After arriving in California and creating his first successful character, Oswald the Lucky Rabbit, Walt lost him in a distribution deal to Universal. Facing bankruptcy all over again, Walt came up with the most popular, and profitable cartoon character of all-time, Mickey Mouse. The lesson? Pivot, don’t panic. Innovate, don’t implode. Be resourceful, don’t retreat.
No one believed in the world’s first full-length animated feature film, Snow White and the Seven Dwarfs. Over and over again Walt heard the cry “Stick to shorts!” And no one believed in Disneyland either, including his own wife and brother. “Oh, Walt, why would you want an amusement park? Why those places are filthy!” “Honey, that’s exactly the point. Mine will be clean!”

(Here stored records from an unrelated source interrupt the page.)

(* ===== verification/SessionControlProofs.v ===== *)
(** * Registration on a session: lemmas

    The invariant of the registry, the normal forms of identities, challenges and
    statements, and the bytes that determine them. *)

From S2P Require Import Prelude GoStrings Sha256 GoEncoding MuxFrame AuthProof NodeContext SessionLink ReconnectIdentity SessionControl.

Module SessionControlProofs.
Import GoStrings Sha256 GoEncoding MuxFrame AuthProof NodeContext SessionLink ReconnectIdentity SessionControl.

(** ** Services *)

Definition service_granted (capabilities : list bytes) (s : Z) : Prop := service_valid s = true /\ serviceAuthorizedByCapabilities capabilities s = true.

Lemma services_loop_ok caps requested : forall out s, services_loop caps out requested = Ok s ->
  (forall x, x ∈ s <-> x ∈ out \/ x ∈ requested) /\ Forall (service_granted caps) requested.
Proof.
  induction requested as [|v rest IH]; intros out s; cbn [services_loop].
  - intros [= <-]. split; [|constructor]. intros x. rewrite elem_of_nil. tauto.
  - destruct (service_valid v) eqn:Ev; [|done]. destruct (serviceAuthorizedByCapabilities caps v) eqn:Ea; [|done]. cbn [negb]. intros E. apply IH in E as [Hs Hf].
    split; [|by constructor]. intros x. rewrite Hs, elem_of_union, elem_of_singleton, elem_of_cons. tauto.
Qed.

Lemma normalizeServices_ok caps services s : normalizeServices caps services = Ok s ->
  (forall x, x ∈ s <-> x = ServiceControl \/ x ∈ services) /\ forall x, x ∈ s -> service_granted caps x.
Proof.
  intros E. apply services_loop_ok in E as [Hs Hf]. assert (forall x, x ∈ s <-> x = ServiceControl \/ x ∈ services) as Hx.
  { intros x. rewrite Hs, elem_of_empty, elem_of_cons. tauto. }
  split; [done|]. intros x Hin. rewrite Forall_forall in Hf. apply Hf, elem_of_cons, Hx, Hin.
Qed.

Section Unicode.
Context `{UnicodeTables}.

(** ** The registry *)

Record node_ok (r : Registry) (name : bytes) (n : Node) : Prop := {
  no_id : n_ID n = name /\ CurrentNode (n_Context n) = name;
  no_context : Validate (n_Context n) = None;
  no_chain : ChainID (n_Context n) = g_chainID r /\ c_chain (n_Context n) = g_chainSHA256 r /\ Nodes (n_Context n) = g_order r;
  no_index : 0 <= n_Index n /\ g_order r !! Z.to_nat (n_Index n) = Some name;
  no_services : forall s, s ∈ n_services n -> service_granted (c_caps (n_Context n)) s
}.

Record registry_inv (r : Registry) : Prop := {
  ri_empty : g_chainID r = [] -> g_nodes r = ∅;
  ri_order : NoDup (g_order r);
  ri_nodes : map_Forall (node_ok r) (g_nodes r)
}.

Lemma NewRegistry_inv : registry_inv NewRegistry.
Proof. split; [done|constructor|apply map_Forall_empty]. Qed.

(** The registry as a registration finds it: a first one fixes the chain. *)
Definition on_chain (r : Registry) (ctx : NodeContext) : Registry := if str_eqb (g_chainID r) [] then mkRegistry (ChainID ctx) (c_chain ctx) (Nodes ctx) (g_nodes r) else r.

Lemma index_found (l : list bytes) (x : bytes) : x ∈ l -> 0 <= index_from 0 l x /\ l !! Z.to_nat (index_from 0 l x) = Some x.
Proof.
  intros Hx. destruct (index_from_spec 0 l x) as [[_ Hn]|(k & -> & Hk)]; [done|]. split; [lia|]. by replace (Z.to_nat (0 + Z.of_nat k)) with k by lia.
Qed.

Lemma normal_current ctx : Validate (Normalized ctx) = None -> CurrentNode (Normalized ctx) ∈ Nodes (Normalized ctx) /\ ChainID (Normalized ctx) <> [].
Proof.
  intros Hv. pose proof (Validate_valid _ Hv) as [_ Hc _ _ _ _ _]. rewrite Nodes_idemp, CurrentNode_idemp in Hc. split; [done|].
  destruct (ChainID_valid _ Hv) as [_ Hne]. by rewrite ChainID_idemp in Hne.
Qed.

(** Every way a registration can go. *)
Lemma RegisterVerified_cases r ctx services clock (c := Normalized ctx) : registry_inv r ->
  (exists e, RegisterVerified r ctx services clock = (Err e, r)) \/
  (exists s, Validate c = None /\ Unix clock < c_expires c /\ normalizeServices (c_caps c) services = Ok s /\
    (g_chainID r = [] \/ (g_chainID r = ChainID c /\ g_chainSHA256 r = c_chain c /\ g_order r = Nodes c)) /\
    (forall old, g_nodes r !! CurrentNode c = Some old -> c_issued (n_Context old) <= c_issued c) /\
    let node := mkNode (CurrentNode c) (index_from 0 (Nodes c) (CurrentNode c)) c s in
    RegisterVerified r ctx services clock = (Ok (cloneNode node), mkRegistry (ChainID c) (c_chain c) (Nodes c) (<[CurrentNode c := node]> (g_nodes r)))).
Proof.
  intros [He _ _]. unfold RegisterVerified. fold c. destruct (Validate c) as [e|] eqn:Ev; [left; by eexists|]. destruct (normal_current ctx Ev) as [Hcur Hne]. fold c in Hcur, Hne.
  destruct (Z.leb_spec (c_expires c) (Unix clock)) as [|Hx]; [left; by eexists|]. destruct (normalizeServices _ _) as [s|e] eqn:Es; [|left; by eexists].
  destruct (index_found _ _ Hcur) as [Hi%Z.ltb_ge _].
  destruct (str_eqb_spec (g_chainID r) []) as [E0|E0]; cbn [negb andb].
  - right. exists s. rewrite (He E0). cbn [g_chainID g_chainSHA256 g_order g_nodes n_ID]. rewrite Hi, lookup_empty. repeat (split; [done || by left|]). done.
  - destruct (str_eqb_spec (g_chainID r) (ChainID c)) as [E1|]; [|left; by eexists]. destruct (str_eqb_spec (g_chainSHA256 r) (c_chain c)) as [E2|]; [|left; by eexists].
    destruct (bool_decide_reflect (g_order r = Nodes c)) as [E3|]; [|left; by eexists]. cbn [negb orb]. rewrite E3, Hi.
    destruct (g_nodes r !! CurrentNode c) as [old|] eqn:Eo; [destruct (Z.ltb_spec (c_issued c) (c_issued (n_Context old))); [left; by eexists|]|].
    + right. exists s. repeat (split; [done || by right|]). split; [by intros ? [= <-]|]. cbn [n_ID]. by rewrite E1, E2.
    + right. exists s. rewrite E1, E2. cbn [n_ID]. repeat (split; [done || by right|]). done.
Qed.

Lemma RegisterVerified_inv r ctx services clock : registry_inv r -> registry_inv (RegisterVerified r ctx services clock).2.
Proof.
  intros Hi. destruct (RegisterVerified_cases r ctx services clock Hi) as [[e ->]|(s & Hv & _ & Hs & Hch & _ & ->)]; [done|]. cbn [snd].
  destruct Hi as [He _ Hn], (normal_current ctx Hv) as [Hcur Hne]. split; cbn [g_chainID g_order g_nodes]; [done|apply nodes_normal|].
  apply map_Forall_insert_2.
  - split; cbn [n_ID n_Context n_Index n_services g_chainID g_chainSHA256 g_order]; [done|done|done|by apply index_found|]. intros x. by apply normalizeServices_ok in Hs as [_ Hs]; apply Hs.
  - destruct Hch as [E0|(E1 & E2 & E3)]; [rewrite (He E0); apply map_Forall_empty|]. eapply map_Forall_impl; [exact Hn|]. intros name n [H1 H2 (H3 & H4 & H5) H6 H7].
    split; cbn [g_chainID g_chainSHA256 g_order]; [done|done|split_and!; congruence|by rewrite <- E3|done].
Qed.

(** Services the capabilities grant are taken. *)
Lemma services_loop_granted caps requested : forall out, Forall (service_granted caps) requested -> is_ok (services_loop caps out requested) = true.
Proof. induction requested as [|v rest IH]; intros out; [done|]. intros [[Hv Ha] Hf]%Forall_cons. cbn [services_loop]. rewrite Hv, Ha. by apply IH. Qed.

Lemma control_granted ctx : Validate ctx = None -> service_granted (c_caps (Normalized ctx)) ServiceControl.
Proof.
  intros Hv. split; [done|]. unfold serviceAuthorizedByCapabilities. rewrite Z.eqb_refl. apply existsb_exists. exists CapabilityNodeContext.
  split; [apply list_elem_of_In; by destruct (cv_caps _ (Validate_valid ctx Hv))|]. vm_compute. reflexivity.
Qed.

The first attraction finished for Disneyland was the Frontierland Stagecoach. No matter what he did the attraction’s lead designer, John Hench, couldn’t get the leather straps to Walt’s liking. “It’s just a leather strap, Walt. No one will notice. No one will care.” Walt replied, “John, you are underestimating people. They will notice and they will care. In fact, every time a guest comes to Disneyland they will notice something that they have never seen before and that’s what will keep them coming back again and again and again.”
Walt once thought he would never do anything as good as Snow White and almost stopped making movies as a result. After the overnight success of Disneyland, he said repeatedly “There will never be another Disneyland.” Today, the sun never sets on the Disney parks.
Walt once said that “As long as there is imagination left in the world, Disneyland will never be finished.” The night before he died, Walt Disney was laying out his plans for EPCOT, his Experimental Prototype Community of Tomorrow, on the ceiling tiles over his hospital bed.